(Excerpts from a dataset)
▬▬▬

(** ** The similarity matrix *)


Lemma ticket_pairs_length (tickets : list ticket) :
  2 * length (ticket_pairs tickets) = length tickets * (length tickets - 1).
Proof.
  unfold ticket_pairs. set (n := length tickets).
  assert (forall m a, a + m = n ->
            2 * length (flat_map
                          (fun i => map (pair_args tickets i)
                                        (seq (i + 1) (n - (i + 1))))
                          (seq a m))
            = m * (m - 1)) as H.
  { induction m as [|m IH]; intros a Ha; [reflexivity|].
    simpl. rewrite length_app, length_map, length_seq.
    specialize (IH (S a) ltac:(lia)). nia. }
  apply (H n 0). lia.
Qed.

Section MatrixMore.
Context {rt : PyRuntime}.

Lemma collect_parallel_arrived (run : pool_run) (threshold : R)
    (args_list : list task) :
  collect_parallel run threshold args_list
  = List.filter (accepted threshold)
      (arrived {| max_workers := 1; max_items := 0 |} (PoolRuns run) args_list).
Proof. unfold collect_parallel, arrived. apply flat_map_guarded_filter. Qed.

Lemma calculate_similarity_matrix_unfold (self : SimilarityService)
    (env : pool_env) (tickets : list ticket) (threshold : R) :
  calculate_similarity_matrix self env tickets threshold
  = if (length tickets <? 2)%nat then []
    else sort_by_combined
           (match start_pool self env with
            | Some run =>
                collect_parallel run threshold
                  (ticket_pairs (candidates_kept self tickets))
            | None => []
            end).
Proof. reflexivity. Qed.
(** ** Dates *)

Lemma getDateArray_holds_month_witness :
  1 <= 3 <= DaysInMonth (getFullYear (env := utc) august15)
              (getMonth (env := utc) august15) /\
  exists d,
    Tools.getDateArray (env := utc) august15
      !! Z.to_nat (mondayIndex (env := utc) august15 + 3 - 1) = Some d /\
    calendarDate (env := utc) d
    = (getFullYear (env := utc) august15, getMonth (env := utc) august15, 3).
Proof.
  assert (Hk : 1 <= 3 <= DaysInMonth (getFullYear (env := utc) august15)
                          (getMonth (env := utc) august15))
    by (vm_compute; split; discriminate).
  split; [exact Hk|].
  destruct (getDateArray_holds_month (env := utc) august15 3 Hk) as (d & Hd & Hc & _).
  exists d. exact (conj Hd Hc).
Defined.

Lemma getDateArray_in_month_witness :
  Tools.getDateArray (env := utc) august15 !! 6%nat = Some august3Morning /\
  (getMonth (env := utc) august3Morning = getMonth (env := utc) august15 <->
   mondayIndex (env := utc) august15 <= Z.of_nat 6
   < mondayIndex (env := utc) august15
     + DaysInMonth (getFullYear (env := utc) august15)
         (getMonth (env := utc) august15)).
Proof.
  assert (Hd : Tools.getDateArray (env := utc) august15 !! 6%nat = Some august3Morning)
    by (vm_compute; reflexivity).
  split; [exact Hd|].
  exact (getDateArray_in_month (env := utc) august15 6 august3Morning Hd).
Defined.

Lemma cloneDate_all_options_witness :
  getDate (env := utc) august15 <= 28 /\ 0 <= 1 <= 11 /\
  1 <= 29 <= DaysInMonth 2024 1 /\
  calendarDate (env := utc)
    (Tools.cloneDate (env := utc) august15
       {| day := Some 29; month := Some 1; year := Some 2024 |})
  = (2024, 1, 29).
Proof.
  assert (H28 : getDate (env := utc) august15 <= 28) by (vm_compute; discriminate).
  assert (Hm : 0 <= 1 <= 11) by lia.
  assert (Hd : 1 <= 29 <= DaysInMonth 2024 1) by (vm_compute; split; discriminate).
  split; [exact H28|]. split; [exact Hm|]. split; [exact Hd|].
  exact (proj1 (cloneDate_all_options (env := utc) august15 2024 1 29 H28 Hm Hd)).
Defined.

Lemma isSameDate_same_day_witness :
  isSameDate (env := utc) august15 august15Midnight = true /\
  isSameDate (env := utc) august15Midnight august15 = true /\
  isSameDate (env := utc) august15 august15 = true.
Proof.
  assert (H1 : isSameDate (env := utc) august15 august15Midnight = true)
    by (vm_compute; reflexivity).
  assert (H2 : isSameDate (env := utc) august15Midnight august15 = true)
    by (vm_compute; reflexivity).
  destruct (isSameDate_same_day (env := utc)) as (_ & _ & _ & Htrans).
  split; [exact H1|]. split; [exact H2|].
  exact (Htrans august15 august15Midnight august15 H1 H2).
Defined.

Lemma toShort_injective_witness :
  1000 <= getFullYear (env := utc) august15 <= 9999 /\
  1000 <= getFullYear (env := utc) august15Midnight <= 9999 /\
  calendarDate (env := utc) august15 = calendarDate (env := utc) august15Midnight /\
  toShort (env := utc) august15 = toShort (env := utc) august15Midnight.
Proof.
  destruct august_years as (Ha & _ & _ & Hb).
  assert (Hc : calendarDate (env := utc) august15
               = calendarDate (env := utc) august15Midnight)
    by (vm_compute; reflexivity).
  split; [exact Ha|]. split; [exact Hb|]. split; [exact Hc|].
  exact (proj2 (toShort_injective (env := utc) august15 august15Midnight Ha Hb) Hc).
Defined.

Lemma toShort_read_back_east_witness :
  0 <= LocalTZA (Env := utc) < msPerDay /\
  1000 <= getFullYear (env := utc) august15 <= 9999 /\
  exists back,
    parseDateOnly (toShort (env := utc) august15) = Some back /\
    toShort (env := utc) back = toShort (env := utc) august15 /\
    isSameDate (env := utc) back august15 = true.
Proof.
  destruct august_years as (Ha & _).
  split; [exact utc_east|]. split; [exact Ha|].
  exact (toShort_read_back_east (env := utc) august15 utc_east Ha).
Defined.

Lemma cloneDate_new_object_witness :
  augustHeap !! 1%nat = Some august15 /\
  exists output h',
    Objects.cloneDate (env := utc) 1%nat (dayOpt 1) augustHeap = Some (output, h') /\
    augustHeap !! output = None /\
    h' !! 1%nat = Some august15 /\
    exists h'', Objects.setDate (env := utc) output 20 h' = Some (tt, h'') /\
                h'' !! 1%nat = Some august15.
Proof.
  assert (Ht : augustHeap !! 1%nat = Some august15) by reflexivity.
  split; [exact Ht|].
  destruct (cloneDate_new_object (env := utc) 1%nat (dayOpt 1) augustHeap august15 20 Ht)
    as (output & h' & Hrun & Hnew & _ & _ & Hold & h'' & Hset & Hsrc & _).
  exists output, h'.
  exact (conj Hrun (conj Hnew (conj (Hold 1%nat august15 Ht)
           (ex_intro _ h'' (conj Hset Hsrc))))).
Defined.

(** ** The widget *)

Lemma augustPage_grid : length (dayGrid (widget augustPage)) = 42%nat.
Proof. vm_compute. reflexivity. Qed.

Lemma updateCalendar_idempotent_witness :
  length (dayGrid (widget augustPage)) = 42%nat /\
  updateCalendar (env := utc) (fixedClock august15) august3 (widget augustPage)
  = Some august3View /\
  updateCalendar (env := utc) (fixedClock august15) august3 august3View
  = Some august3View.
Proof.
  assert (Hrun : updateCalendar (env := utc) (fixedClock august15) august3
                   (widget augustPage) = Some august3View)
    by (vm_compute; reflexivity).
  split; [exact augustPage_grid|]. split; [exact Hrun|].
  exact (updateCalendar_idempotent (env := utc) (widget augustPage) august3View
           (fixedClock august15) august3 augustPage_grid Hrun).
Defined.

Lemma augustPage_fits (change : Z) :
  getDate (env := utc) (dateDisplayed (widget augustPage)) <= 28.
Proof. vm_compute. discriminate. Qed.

▬▬▬

» WHAT TO WORK ON
The first line of the entries above marks where to begin; repeat each line exactly through the one that contains "2 * length (flat_map", and include that line.

» PROBLEM SOLUTION
(** ** The similarity matrix *)


Lemma ticket_pairs_length (tickets : list ticket) :
  2 * length (ticket_pairs tickets) = length tickets * (length tickets - 1).
Proof.
  unfold ticket_pairs. set (n := length tickets).
  assert (forall m a, a + m = n ->
            2 * length (flat_map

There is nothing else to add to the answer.